Considering that he's on track for 1,134 yards from scrimmage and 12 touchdowns, it's an impressive testament to Gibson's raw materials as an NFL player. And there's no doubt that Gibson is raw.
It would be more accurate than one may realize to say that the first-year running back out of Memphis is a first-year running back. Although he technically played running back at Memphis and other stops prior, most teams used Gibson as an athlete—a gadget player whose role was dependent on how easily an offense could leverage his 4.3-speed, his size and strength, his open-field running, and his excellent hand-eye coordination.

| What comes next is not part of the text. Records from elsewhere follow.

(* ===== verification/Bytes.v ===== *)
(** * Bytes of blocks and structures

    Blocks and C structures as lists of bytes: reading and overwriting parts of
    them, and little-endian words and half words inside them. *)

From S2P Require Import Prelude.

(** [n] bytes at offset [off]. *)
Definition sub_bytes (l : list Z) (off n : Z) : list Z := take (Z.to_nat n) (drop (Z.to_nat off) l).
(** Overwrite with [bs] at offset [off]. *)
Definition splice (l : list Z) (off : Z) (bs : list Z) : list Z :=
  take (Z.to_nat off) l ++ bs ++ drop (Z.to_nat off + length bs) l.

Definition byte_at (l : list Z) (off : Z) : Z := nth (Z.to_nat off) l 0.
Definition get16 (l : list Z) (off : Z) : Z := byte_at l off + 256 * byte_at l (off + 1).
Definition get32 (l : list Z) (off : Z) : Z :=
  byte_at l off + 256 * byte_at l (off + 1) + 65536 * byte_at l (off + 2)
  + 16777216 * byte_at l (off + 3).
Definition bytes16 (v : Z) : list Z := [u8 v; u8 (v / 256)].
Definition bytes32 (v : Z) : list Z := [u8 v; u8 (v / 256); u8 (v / 65536); u8 (v / 16777216)].
Definition put32 (l : list Z) (off v : Z) : list Z := splice l off (bytes32 v).

Lemma byte_at_splice l off bs j :
  0 ≤ off → off + Z.of_nat (length bs) ≤ Z.of_nat (length l) → 0 ≤ j →
  byte_at (splice l off bs) j =
    if (off <=? j) && (j <? off + Z.of_nat (length bs)) then nth (Z.to_nat (j - off)) bs 0 else byte_at l j.
Proof.
  intros H0 H1 Hj. unfold byte_at, splice. rewrite !nth_lookup.
  assert (length (take (Z.to_nat off) l) = Z.to_nat off) as Hl by (rewrite length_take; lia).
  destruct (Z.leb_spec off j); simpl.
  - rewrite lookup_app_r, Hl by lia. destruct (Z.ltb_spec j (off + Z.of_nat (length bs))).
    + rewrite lookup_app_l by lia. do 2 f_equal. lia.
    + rewrite lookup_app_r, lookup_drop by lia. do 2 f_equal. lia.
  - rewrite lookup_app_l, lookup_take_lt by lia. done.
Qed.
Lemma length_splice l off bs :
  0 ≤ off → off + Z.of_nat (length bs) ≤ Z.of_nat (length l) → length (splice l off bs) = length l.
Proof. intros. unfold splice. rewrite !length_app, length_take, length_drop. lia. Qed.

Lemma get32_put32 l off v :
  0 ≤ off → off + 4 ≤ Z.of_nat (length l) → get32 (put32 l off v) off = u32 v.
Proof.
  intros. unfold get32, put32. rewrite !byte_at_splice by (simpl; lia).
  rewrite <- bytes_of_word. simpl length. repeat (case_test; to_prop; try lia).
  replace (off - off) with 0 by lia. replace (off + 1 - off) with 1 by lia.
  replace (off + 2 - off) with 2 by lia. by replace (off + 3 - off) with 3 by lia.
Qed.
Lemma get32_put32_other l off off' v :
  0 ≤ off → off + 4 ≤ Z.of_nat (length l) → 0 ≤ off' → off' + 4 ≤ off ∨ off + 4 ≤ off' →
  get32 (put32 l off v) off' = get32 l off'.
Proof.
  intros. unfold get32, put32. rewrite !byte_at_splice by (simpl; lia). simpl length.
  repeat (case_test; to_prop; try lia).
Qed.
Lemma length_put32 l off v :
  0 ≤ off → off + 4 ≤ Z.of_nat (length l) → length (put32 l off v) = length l.
Proof. intros. apply length_splice; simpl; lia. Qed.

(** Tests of a half-open range. *)
Lemma range_out a b x : x < a ∨ b ≤ x → (a <=? x) && (x <? b) = false.
Proof. intros. destruct (Z.leb_spec a x), (Z.ltb_spec x b); done || lia. Qed.
Lemma range_in a b x : a ≤ x < b → (a <=? x) && (x <? b) = true.
Proof. intros. destruct (Z.leb_spec a x), (Z.ltb_spec x b); done || lia. Qed.

Lemma length_sub_bytes l d m : 0 ≤ d → 0 ≤ m → d + m ≤ Z.of_nat (length l) → Z.of_nat (length (sub_bytes l d m)) = m.
Proof. intros. unfold sub_bytes. rewrite length_take, length_drop. lia. Qed.
Lemma sub_bytes_app l d m n : 0 ≤ d → 0 ≤ m ≤ n → sub_bytes l d n = sub_bytes l d m ++ sub_bytes l (d + m) (n - m).
Proof.
  intros. unfold sub_bytes. replace (Z.to_nat n) with (Z.to_nat m + Z.to_nat (n - m))%nat by lia.
  replace (Z.to_nat (d + m)) with (Z.to_nat d + Z.to_nat m)%nat by lia. by rewrite <- drop_drop, take_take_drop.
Qed.
(* ===== verification/Spinlock.v ===== *)
(** * Spinlocks and interrupt masking

    [spinlock.c] with [mycpu] and [cpuid] of [proc.c].  The state is the lock
    words, the [cpus] table and the hardware of each CPU (its local APIC id
    and its interrupt flag); the code runs on hardware CPU [lk_self].  The
    operations are written for any state that contains such a lock state
    (class [LockState]); the last part of the file is the interleaved
    execution of [acquire] and [release] on all CPUs and the mutual exclusion
    the lock provides. *)

From S2P Require Import Prelude Defs.
Local Open Scope kernel_scope.

(** struct spinlock; [name] and [pcs] only serve debugging output and [pcs]
    is left out. *)
Record spinlock := Spinlock { l_locked : Z; l_cpu : option nat; l_name : string }.

(** The fields of struct cpu that masking uses. *)
Record cpu := Cpu { c_apicid : Z; c_ncli : Z; c_intena : Z }.

(** The hardware of a CPU: APIC id register, interrupt flag. *)
Record hwcpu := HwCpu { h_apicid : Z; h_if : bool }.

Record lkstate := LkState {
  lk_locks : gmap lockid spinlock;
  lk_cpus : list cpu;
  lk_hw : list hwcpu;
  lk_self : nat
}.

(** A static lock starts zeroed. *)
Definition zero_lock : spinlock := Spinlock 0 None "".

Definition getlock (l : lockid) (k : lkstate) : spinlock :=
  default zero_lock (lk_locks k !! l).
Definition setlock (l : lockid) (x : spinlock) (k : lkstate) : lkstate :=
  LkState (<[l := x]> (lk_locks k)) (lk_cpus k) (lk_hw k) (lk_self k).
Definition setcpus (cs : list cpu) (k : lkstate) : lkstate :=
  LkState (lk_locks k) cs (lk_hw k) (lk_self k).
Definition sethw (hs : list hwcpu) (k : lkstate) : lkstate :=
  LkState (lk_locks k) (lk_cpus k) hs (lk_self k).

(** A state that contains a lock state. *)
Class LockState (S : Type) := {
  lks : S → lkstate;
  set_lks : lkstate → S → S;
  lks_set_lks x s : lks (set_lks x s) = x;
  set_lks_lks s : set_lks (lks s) s = s;
  set_lks_set_lks x y s : set_lks x (set_lks y s) = set_lks x s
}.

Section Operations.
Context {S : Type} `{!LockState S}.

Definition on_lks (f : lkstate → lkstate) : M S unit :=
  modify (λ s, set_lks (f (lks s)) s).

(** ** x86.h *)
Definition hw_self (k : lkstate) : hwcpu :=
  default (HwCpu 0 false) (lk_hw k !! lk_self k).
Definition readeflags : M S Z :=
  gets (λ s, if h_if (hw_self (lks s)) then FL_IF else 0).
Definition set_if (b : bool) (k : lkstate) : lkstate :=
  sethw (alter (λ h, HwCpu (h_apicid h) b) (lk_self k) (lk_hw k)) k.
Definition cli : M S unit := on_lks (set_if false).
Definition sti : M S unit := on_lks (set_if true).
Definition lapicid : M S Z := gets (λ s, h_apicid (hw_self (lks s))).

(** ** proc.c: mycpu, cpuid *)
Definition mycpu : M S nat :=
  let! eflags := readeflags in
  if negb (Z.land eflags FL_IF =? 0) then panic "mycpu called with interrupts enabled"
  else
    let! apicid := lapicid in
    let! s := get in
    match list_find (λ c, c_apicid c = apicid) (lk_cpus (lks s)) with
    | Some (i, _) => ret i
    | None => panic "unknown apicid"
    end.

Definition cpuid : M S Z := let! i := mycpu in ret (Z.of_nat i).

Definition cpu_at (i : nat) (k : lkstate) : cpu := default (Cpu 0 0 0) (lk_cpus k !! i).
Definition cpu_alter (i : nat) (f : cpu → cpu) (k : lkstate) : lkstate :=
  setcpus (alter f i (lk_cpus k)) k.

(** ** spinlock.c *)
Definition pushcli : M S unit :=
  let! eflags := readeflags in
  cli ;;;
  let! c := mycpu in
  let! s := get in
  when (c_ncli (cpu_at c (lks s)) =? 0)
    (on_lks (cpu_alter c (λ x, Cpu (c_apicid x) (c_ncli x) (Z.land eflags FL_IF)))) ;;;
  on_lks (cpu_alter c (λ x, Cpu (c_apicid x) (i32 (c_ncli x + 1)) (c_intena x))).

I graded Gibson separately as a running back and a receiver for the 2020 Rookie Scouting Portfolio. I shared a little bit of my pre-draft thoughts on Gibson as a potential receiver to non-subscribers, here.
Based on his college tape, Gibson fit best with a gap-heavy run scheme that limited his diagnostic choices before hitting a hole so the offense could maximize his elite athletic traits. Washington runs a lot of gap plays, so the initial fit made sense in April, especially with Adrian Peterson and Peyton Barber in the fold as veterans that Gibson could observe in practice and pick their brains in meetings.
By summer's end, Washington jettisoned Peterson and opted for Gibson as the starter. After watching a few weeks of the regular season, I saw a back who identified tight creases and could often stay alive long enough to access them as alternatives to what the defense initially stopped.
I also saw a lot of yards left on the field. Nearly two months later, I revisited Gibson's tape and it's consistent with what I initially saw: The rookie is getting by on limited knowledge as the foundation for expressing superior athletic skill.